I just got a copy of "The Eternals" by Neil Gaiman and John Romita. The premise is that we humans share the Earth with two other groups - the Eternals, who have names like Ikarus and Thena (i.e. Icarus and Athena) and are the basis for the gods of legend, and the Deviants, who are the basis for our devil myths. They (and humans) were created by giant inscrutable aliens called the Celestials, who may be coming back soon, with unknown consequences.

The original comic book series was written and drawn by Jack Kirby, and he had a very modernistic style - his creatures and machines were all drawn with clean lines, and his stories had drama but not a lot of moral ambiguity. They were like the fiction of Asimov and E. E. "Doc" Smith - they had this post-war optimism about the future and the promise of technology.

Neil Gaiman is much more post-modern and complex, and Romita's art is a bit less comic-booky then that of Kirby. I haven't finished it yet, but so far the story is somewhat different and (I think) harder to follow.

The Eternals would make a great movie... That is, if they don't mess up the screenplay like the first Fantastic Four movie.

Monday, June 11, 2007

Okay, now I really am going to start posting to my blog. Ideally I'd be writing a novel and making a resolution to write a chapter a week, but I think I'll start small. Here's the challenge - think of something every day that other people would actually be interested in reading.

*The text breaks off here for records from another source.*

(** Lot 12 of the auction has id 40. *)
Lemma process_image_numbered_name_witness :
  let name := image_name 12 "_" 3 ".webp" in
  let out := process_image "batch-1" (build_lotMap [ (40, 12); (41, 13) ])
               (name, "/images/12_3.webp"%string) in
  (existsb (Ascii.eqb "_") ["-"; "_"; "."]%char = true /\
   known_extension ".webp" = true /\
   List.NoDup (map snd [ (40, 12); (41, 13) ]) /\
   Z.of_N 12 <= max_safe /\ Z.of_N 3 <= max_safe) /\
  (forall id, In (id, Z.of_N 12) [ (40, 12); (41, 13) ] -> id <> 0 ->
     out = (mkMatch name (Some (Z.of_N 12)) (Some (Z.of_N 3)) matched None,
            mkMapping "batch-1" name "/images/12_3.webp" (Some (Z.of_N 12))
                      (Some (Z.of_N 3)) matched (Some id) (Some (Z.of_N 3)) None)) /\
  (~ In (Z.of_N 12) (map snd [ (40, 12); (41, 13) ]) ->
     status (fst out) = unmatched /\
     reason (fst out) = Some (NoLotFound (Z.of_N 12)) /\
     assigned_lot_id (snd out) = None) /\
  (forall st, has_batch st "batch-1" = false -> mapping_accepted st (snd out) = false).
Proof.
  intros name out.
  assert (Hnd : List.NoDup (map snd [ (40, 12); (41, 13) ])).
  { cbn [map snd]. constructor; [intros [H | []]; discriminate H|].
    constructor; [intros []|]. constructor. }
  assert (H1 : Z.of_N 12 <= max_safe) by (vm_compute; discriminate).
  assert (H2 : Z.of_N 3 <= max_safe) by (vm_compute; discriminate).
  split; [split; [reflexivity | split; [reflexivity | split; [exact Hnd | split;
            [exact H1 | exact H2]]]]|].
  exact (process_image_numbered_name "batch-1" [ (40, 12); (41, 13) ] 12 3 "_" ".webp"
           "/images/12_3.webp" eq_refl eq_refl Hnd H1 H2).
Defined.

End ImporterMore.

(** ** Closing an auction *)

Module CloseRouteFacts.
Import Engine CloseRoute.

Lemma close_one_closeLot (d d' : DB) (l : Lot) (t : Z) :
  same_tables d d' ->
  lots d !! lot_id l = Some l ->
  same_tables (closeLot d (lot_id l) t) (close_one d' l t) /\
  auctions (closeLot d (lot_id l) t) = auctions d /\
  auctions (close_one d' l t) = auctions d' /\
  bid_audit_log (close_one d' l t) = bid_audit_log d' /\
  length (bid_audit_log (closeLot d (lot_id l) t)) = S (length (bid_audit_log d)).
Proof.
  intros (Hu & Hl & Hb) Hrow. unfold closeLot, close_one, same_tables.
  rewrite Hrow. cbn [users lots auctions bids bid_audit_log].
  rewrite Hu, Hl, Hb, length_app. cbn [length].
  repeat split; try reflexivity. lia.
Qed.

Lemma closeLot_other_lot (d : DB) (k k' t : Z) :
  k <> k' -> lots (closeLot d k t) !! k' = lots d !! k'.
Proof.
  intros Hne. unfold closeLot. destruct (lots d !! k); [|reflexivity].
  cbn [lots]. apply lookup_alter_ne. exact Hne.
Qed.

Here's a fun game that I read about somewhere... Go to Wikipedia and hit "Random article". Keep hitting it until you get to an article that you recognize (i.e. not an obscure Welsh train station or Slovenian member of parliament). Then hit "Random article" again. Your challenge: get back to the previous article by clicking on links in each page. Using features like "What links here" or searching within a page isn't allowed, and to make it more of a challenge you can exclude "list" pages too.

For example, you can get from "Taplan, South Australia" to "Balloon swallower" via South Australia -> Convictism in Australia -> Prison -> Crime -> Smuggling.

Hours of excitement.

Sunday, April 20, 2003

First post. I guess I should try to put some stuff here.